Zoning is the legal technology through which municipalities sort land uses in space. It determines what can be built where — what densities, what building types, what uses, what lot sizes — and in doing so it determines who can afford to live where. In the United States, zoning has been one of the primary instruments through which residential segregation by income and race has been produced and maintained after the legal invalidation of racially explicit exclusion. Understanding zoning is understanding how the geography of opportunity is designed and enforced through seemingly neutral administrative regulation.
The origins of modern zoning in the United States trace to New York City's 1916 zoning resolution, which separated industrial from residential uses, and to Euclid, Ohio, whose comprehensive zoning ordinance was upheld by the Supreme Court in Village of Euclid v. Ambler Realty Co. (1926). The Euclid decision established that municipalities could constitutionally regulate land use, and the village of Euclid's ordinance established the hierarchy that would define American zoning for a century: single-family detached housing at the apex, multifamily housing below it, commercial uses below that, and industrial uses at the bottom. This hierarchy encodes a valuation of land uses that privileges low-density homeownership and places multifamily housing — the shelter form accessible to renters and lower-income households — in a subordinate, suspect category.
Exclusionary zoning describes the use of zoning powers to exclude lower-cost housing types and thereby exclude lower-income households from a jurisdiction. The mechanisms are numerous. Minimum lot size requirements mandate that each house sit on a large parcel, making housing expensive by requiring land consumption. Minimum floor area requirements mandate large, expensive dwellings. Prohibitions on accessory dwelling units prevent homeowners from adding rentable units to their properties. Restrictions on multifamily housing — apartments, duplexes, townhouses — are the most consequential mechanism, preventing the densification that would expand supply and reduce rents. In many American suburbs, single-family zoning covers more than 75 percent of residential land. In some jurisdictions, it covers virtually all residential land.
The consequence of exclusionary zoning across a metropolitan area is a spatial sorting in which high-opportunity municipalities — those with well-funded schools, low crime, proximity to employment — restrict housing supply and price out lower-income households. The result is not a neutral land use pattern but an actively produced geography of inequality in which access to opportunity is allocated by housing price rather than by any measure of need or social contribution. Children born to low-income parents in high-opportunity suburbs have dramatically better life outcomes than equivalent children in high-poverty urban neighborhoods, as Raj Chetty's research has documented — but zoning prevents most low-income families from accessing those suburbs.

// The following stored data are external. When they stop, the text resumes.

(* ===== verification/Websocket.v ===== *)
(** * websocket.hpp: RFC 6455 frames

    The accept key and the frame encoders and decoders.  SHA-1 is OpenSSL's, a
    parameter of [accept_key].  Lengths are 64-bit: [parse_frame] computes
    [i + len] modulo 2^64 and throws when [payload.reserve(len)] is asked for more
    than a string can hold. *)
From S2P Require Import Prelude CppString CppNum Base64.

Local Open Scope Z_scope.

Definition magic : string := "258EAFA5-E914-47DA-95CA-C5AB0DC85B11".
Definition accept_key (sha1 : string -> string) (client_key : string) : string :=
  base64 (sha1 (client_key +:+ magic)).

(** ** Encoding *)
(** [for (int i = k-1; i >= 0; --i) f.push_back((n >> (i * 8)) & 0xFF)]. *)
Fixpoint be_bytes (k : nat) (n : Z) : string :=
  match k with
  | O => ""
  | S i => String (chr (Z.land (Z.shiftr n (8 * Z.of_nat i)) 0xFF)) (be_bytes i n)
  end.

Definition encode_text (payload : string) : string :=
  str1 (chr 0x81)
  +:+ (if size payload <? 126 then str1 (chr (size payload))
       else str1 (chr 126)
            +:+ str1 (chr (Z.land (Z.shiftr (size payload) 8) 0xFF))
            +:+ str1 (chr (Z.land (size payload) 0xFF)))
  +:+ payload.

Definition encode_binary (payload : string) : string :=
  let n := size payload in
  str1 (chr 0x82)
  +:+ (if n <? 126 then str1 (chr n)
       else if n <=? 0xFFFF
       then str1 (chr 126) +:+ str1 (chr (Z.land (Z.shiftr n 8) 0xFF)) +:+ str1 (chr (Z.land n 0xFF))
       else str1 (chr 127) +:+ be_bytes 8 n)
  +:+ payload.
(* ===== verification/WsServer.v ===== *)
(** * websocket_server.hpp: a live WebSocket connection

    The handshake with its origin gate, [receive] with fragment reassembly, size
    caps and control frames, the broadcast hub and the terminal loop.  The socket
    is scripted as in HttpServer.v.  [on_frame] is the switch of [receive].
    [session] is the contract of [receive], stated over the frames on the wire without the
    code's definitions; [receive_refines] shows that [receive] keeps it for any
    segmentation of the stream.
    The mutexes serialise whole sends, so a send is one atomic step here. *)
From S2P Require Import Prelude CppString CppNum Http Base64 Websocket HttpServer.

Local Open Scope Z_scope.

Section header.
Context `{MapOrder string}.
(** The first header, in iteration order, equal to [name] up to case. *)
Fixpoint header_scan (l : list (string * string)) (name : string) : string :=
  match l with
  | [] => ""
  | (k, v) :: l =>
      if negb (len k =? len name)%nat then header_scan l name
      else if bool_decide (lower k = lower name) then v else header_scan l name
  end.
Definition header_ci (req : Request) (name : string) : string :=
  header_scan (iter_map (headers req)) name.
End header.

(** One call of [send_all]: what it was given and what left. *)
Record Write : Type := mkWrite { w_out : string; w_sent : string }.

Record Connection : Type := mkConnection {
  fd_ : Z;
  client_key_ : string;
  origin_ : string;
  buf_ : string;
  max_message_bytes_ : Z;
  allowed_origins_ : list string;
  require_masked_ : bool;
  c_recvs : list string;
  c_sends : list Z;
  c_log : list Write
}.
(* ===== verification/Database.v ===== *)
(** * database.hpp / database.cpp: values, rows, queries and connections

    [Value] is the variant of the wire format, with [double] as the standard
    library's [spec_float] in binary64.  [Connection] is the abstract class: a
    record of operations over a backend state, with the default bodies of the
    virtual functions that have one.  [MemoryConnection] is the shipped in-memory
    backend; its mutex makes each operation one atomic step, so an interleaving of
    workers is a sequence of calls.  [ConnectionLaws] is what clients rely on; the
    memory backend discharges it. *)
From S2P Require Import Prelude CppString CppNum.
From Stdlib Require Import Floats.SpecFloat Sorting.Sorted.

Local Open Scope Z_scope.

(** ** double *)
Definition double : Type := spec_float.
#[export] Instance spec_float_eq_dec : EqDecision spec_float.
Proof. solve_decision. Defined.

Definition double_of_int (z : Z) : double := binary_normalize 53 1024 z 0 false.
(** Truncation toward zero; out of range it is undefined in C++ and kept unbounded here. *)
Definition int_of_double (d : double) : Z :=
  match d with
  | S754_finite s m e =>
      let n := if 0 <=? e then Zpos m * 2 ^ e else Zpos m / 2 ^ (- e) in
      if s then - n else n
  | _ => 0
  end.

The racial dimensions of exclusionary zoning cannot be separated from its class dimensions. After the Supreme Court invalidated racially explicit zoning in Buchanan v. Warley (1917), municipalities shifted to economically exclusionary mechanisms — large lots, single-family requirements, high-cost design standards — that achieved racial separation through class sorting, given the correlation between race and income produced by prior discriminatory policy. The suburbs that formed after World War II used zoning to exclude the affordable multifamily housing that would have allowed Black families displaced from urban renewal areas to follow employment to suburban locations. The geography of racial segregation visible today in every major American metropolitan area is not a natural outcome of voluntary residential preference; it is the cumulative product of planned exclusion, of which zoning has been a central instrument.
Reform efforts operate at multiple levels. New Jersey's Mount Laurel doctrine, established in a series of New Jersey Supreme Court decisions beginning in 1975, requires municipalities to zone for their "fair share" of regional affordable housing needs — the most aggressive state-level judicial intervention against exclusionary zoning in the country. California's suite of housing element law reforms, enacted in a series of bills from 2017 to 2023, has required municipalities to plan for additional housing capacity, restricted their ability to deny qualifying projects, and legalized accessory dwelling units statewide. Minneapolis became the first major American city to eliminate single-family zoning citywide in 2018. Oregon followed with a statewide ban. These reforms represent a significant shift in the politics of zoning, driven by a coalition of housing advocates, economists, and younger voters priced out of high-cost markets.
The economic case against exclusionary zoning is now robust. Research by Hsieh and Moretti estimates that restrictions on housing supply in high-productivity cities cost the United States economy approximately 2 percent of GDP annually by preventing workers from moving to where their labor would be most productive. Glaeser and Gyourko documented the relationship between zoning restrictiveness and housing price escalation. The supply skeptic response — that building market-rate housing does not reduce rents — has been substantially weakened by research showing filtering effects even in tight markets.
The political economy of zoning reform is where the analysis becomes most complex. Current homeowners benefit from zoning-induced scarcity through housing appreciation. Homeowners vote at higher rates than renters and exercise disproportionate influence in local land use politics. The homeowner as economic actor has interests that are structurally opposed to housing supply expansion, even where that opposition conflicts with broader community values or the homeowner's own interests as a worker who depends on labor market access. Breaking this political equilibrium requires building coalitions that extend beyond housing advocacy to include employers, transit agencies, climate advocates, and the growing proportion of the electorate who rent.